§ TASK PROMPT
Scan the material that follows. Copy every line containing the word "left".

§ THE RECORDS
________________
(** Once the finalizer let it continue, a reconcile acts and then answers with
    the status write. *)
Lemma wp_syncResource i now hash w :
  GenerateMD5ForSpec (co_Spec i) = inl hash →
  wp (syncResource r_requeuePeriod r_forceSyncPeriod GenerateMD5ForSpec LowPriority conflictRetries h i now zeroResult)
    (λ w' out, ∃ w1 st result, acted i st hash w w1 ∧ res_Requeue result = false ∧
                               status_answered i st result w1 w' out) w.
Proof.
  intros Hhash. unfold syncResource. rewrite Hhash. apply wp_bind.
  eapply wp_mono; [apply wp_decideAction|]. intros w1 out (action & st & -> & Hv & Hid & Hact).
  assert (Hend : ∀ w2 st2 result, acted i st2 hash w w2 → res_Requeue result = false →
    wp (updateStatusIfNeeded r_requeuePeriod conflictRetries i st2
          (if negb (res_Requeue result) && bool_decide (res_RequeueAfter result = 0%Z)
           then set_RequeueAfter r_requeuePeriod result else result))
      (λ w' out, ∃ w1 st result, acted i st hash w w1 ∧ res_Requeue result = false ∧
                                 status_answered i st result w1 w' out) w2).
  { intros w2 st2 result Ha Hr. eapply wp_mono; [apply wp_updateStatusIfNeeded; by destruct (negb _ && _)|].
    intros w3 out Hw. do 3 eexists. split; [exact Ha|]. split; [|exact Hw]. by destruct (negb _ && _). }
  assert (Hids : existing w1 = existing w) by by rewrite (view_remote _ _ Hv).
  assert (Hst1 : stored w1 = stored w) by by apply view_stored.
  apply wp_bind. destruct action.
  - apply wp_bind. eapply wp_mono; [apply wp_create; [done|by rewrite Hids]|].
    intros w2 out (st' & err & -> & Ha & _). apply wp_ret. apply Hend; [by eapply acted_view|by case_bool_decide].
  - apply wp_bind. eapply wp_mono; [by apply wp_update|].
    intros w2 out (st' & err & -> & Ha & _). apply wp_ret. apply Hend; [by eapply acted_view|by case_bool_decide].
  - destruct Hact as [-> Hh]. apply wp_bind. eapply wp_mono; [apply wp_refresh|].
    intros w2 out (st' & -> & Hv2 & Hid2 & Hh2). apply wp_ret. apply Hend; [|done].
    apply acted_same; congruence.
  - destruct Hact as [Hh Hok]. apply wp_ret. apply Hend; [|done]. by apply acted_same.
Qed.
End Actions.

(** ** The reconcile *)

Section Reconcile.
Context (handlers : gmap string (ResourceHandler W)) (h : ResourceHandler W) `{Hs : !SoundHandler h}.
Context (r_requeuePeriod r_forceSyncPeriod : Duration) (Hperiod : (0 < r_requeuePeriod)%Z).
Context (GenerateMD5ForSpec : DatadogGenericResourceSpec → string + error) (LowPriority : Z) (conflictRetries : nat).
Abbreviation reconcile := (Reconcile handlers r_requeuePeriod r_forceSyncPeriod GenerateMD5ForSpec LowPriority conflictRetries).
Abbreviation existing w := (ids (remote w)).
Abbreviation id_of i := (gr_Id (co_Status i)).
Abbreviation final := datadogGenericResourceFinalizer.

(** The remote resource of [i] is gone, and no other came. *)
Definition deleted i (r r' : R) : Prop := (id_of i = "" ∨ id_of i ∉ ids r') ∧ ids r' ⊆ ids r.

Lemma wp_r_deleteResource i w :
  wp (r_deleteResource h i (id_of i))
    (λ w' out, stored w' = stored w ∧
       match out with Ret _ => deleted i (remote w) (remote w') | Fail _ => remote w' = remote w | Panic => False end) w.
Proof.
  unfold r_deleteResource, deleted. case_bool_decide as Hid.
  - apply wp_recordEvent. intros w' Hv. rewrite (view_stored _ _ Hv), (view_remote _ _ Hv). eauto.
  - apply wp_bind. eapply wp_lawful; [apply handler_delete|..].
    + intros w1 _ (Hst & Hgone & Hsub). apply wp_recordEvent. intros w2 Hv.
      rewrite (view_stored _ _ Hv), (view_remote _ _ Hv). eauto.
    + intros w1 e Hv. rewrite (view_stored _ _ Hv), (view_remote _ _ Hv). done.
Qed.

(** What a reconcile leaves behind: it ended with the finalizer or acted and
    wrote the status; without a hash it only wrote the status. *)
Definition reconciled (credErr : option error) i w w' (out : outcome (Result * option error)) : Prop :=
  (∃ e, credErr = Some e ∧ w' = w ∧ ∃ err, out = Ret (RequeueAfter defaultErrRequeuePeriod, Some err)) ∨
  (∃ res err, out = Ret (res, err) ∧ ShouldReturn res err = true ∧
     (finalizer_stored w (co_key i) final = true → finalizer_stored w' (co_key i) final = false →
      DeletionTimestamp_IsZero i = false ∧ deleted i (remote w) (remote w')) ∧
     (remote w' = remote w ∨ deleted i (remote w) (remote w')) ∧
     (res_Requeue res = false → err = None → DeletionTimestamp_IsZero i = false)) ∨
  (DeletionTimestamp_IsZero i = true ∧ ∃ w1 st result, res_Requeue result = false ∧ status_answered i st result w1 w' out ∧
     match GenerateMD5ForSpec (co_Spec i) with
     | inl hash => acted h i st hash w w1
     | inr _ => world_view w1 = world_view w ∧ gr_Id st = id_of i ∧ gr_SyncStatus st ≠ DatadogSyncStatusOK
     end).

Lemma wp_Reconcile credErr now i w :
  handlers !! gr_Type (co_Spec i) = Some h → wp (reconcile credErr now i) (reconciled credErr i w) w.
Proof.
  intros Hh. unfold Reconcile. destruct credErr as [e|]; [apply wp_ret; left; eauto 6|].
  unfold getHandler. rewrite Hh. apply wp_bind, wp_ret. cbv zeta. apply wp_bind.
  eapply wp_mono; [apply (wp_HandleFinalizer _ _ _ _ (deleted i)); [cbn; lia|apply wp_r_deleteResource]|].
  intros w1 out (res & err & -> & Hcont & Hfin & Hrem & Hreq). destruct (ShouldReturn res err) eqn:Hret.
  - apply wp_ret. right. left. do 2 eexists. split; [done|]. split; [done|]. split; [done|]. split; [tauto|]. eauto.
  - destruct (Hcont eq_refl) as (-> & -> & Hts & _). unfold reconciled.
    destruct (GenerateMD5ForSpec (co_Spec i)) as [hash|e] eqn:Hhash.
    + eapply wp_mono; [by apply (wp_syncResource h _ _ _ _ _ i now hash)|].
      intros w' out (w1 & st & result & Ha & Hr & Hw). right. right. split; [done|]. eauto 7.
    + unfold syncResource. rewrite Hhash. eapply wp_mono; [by apply wp_updateStatusIfNeeded|].
      intros w' out Hw. right. right. split; [done|]. do 3 eexists. split; [|split; [exact Hw|]]; done.
Qed.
________________
§ EXERCISE OUTPUT
  intros Hh. unfold Reconcile. destruct credErr as [e|]; [apply wp_ret; left; eauto 6|].
  - apply wp_ret. right. left. do 2 eexists. split; [done|]. split; [done|]. split; [done|]. split; [tauto|]. eauto.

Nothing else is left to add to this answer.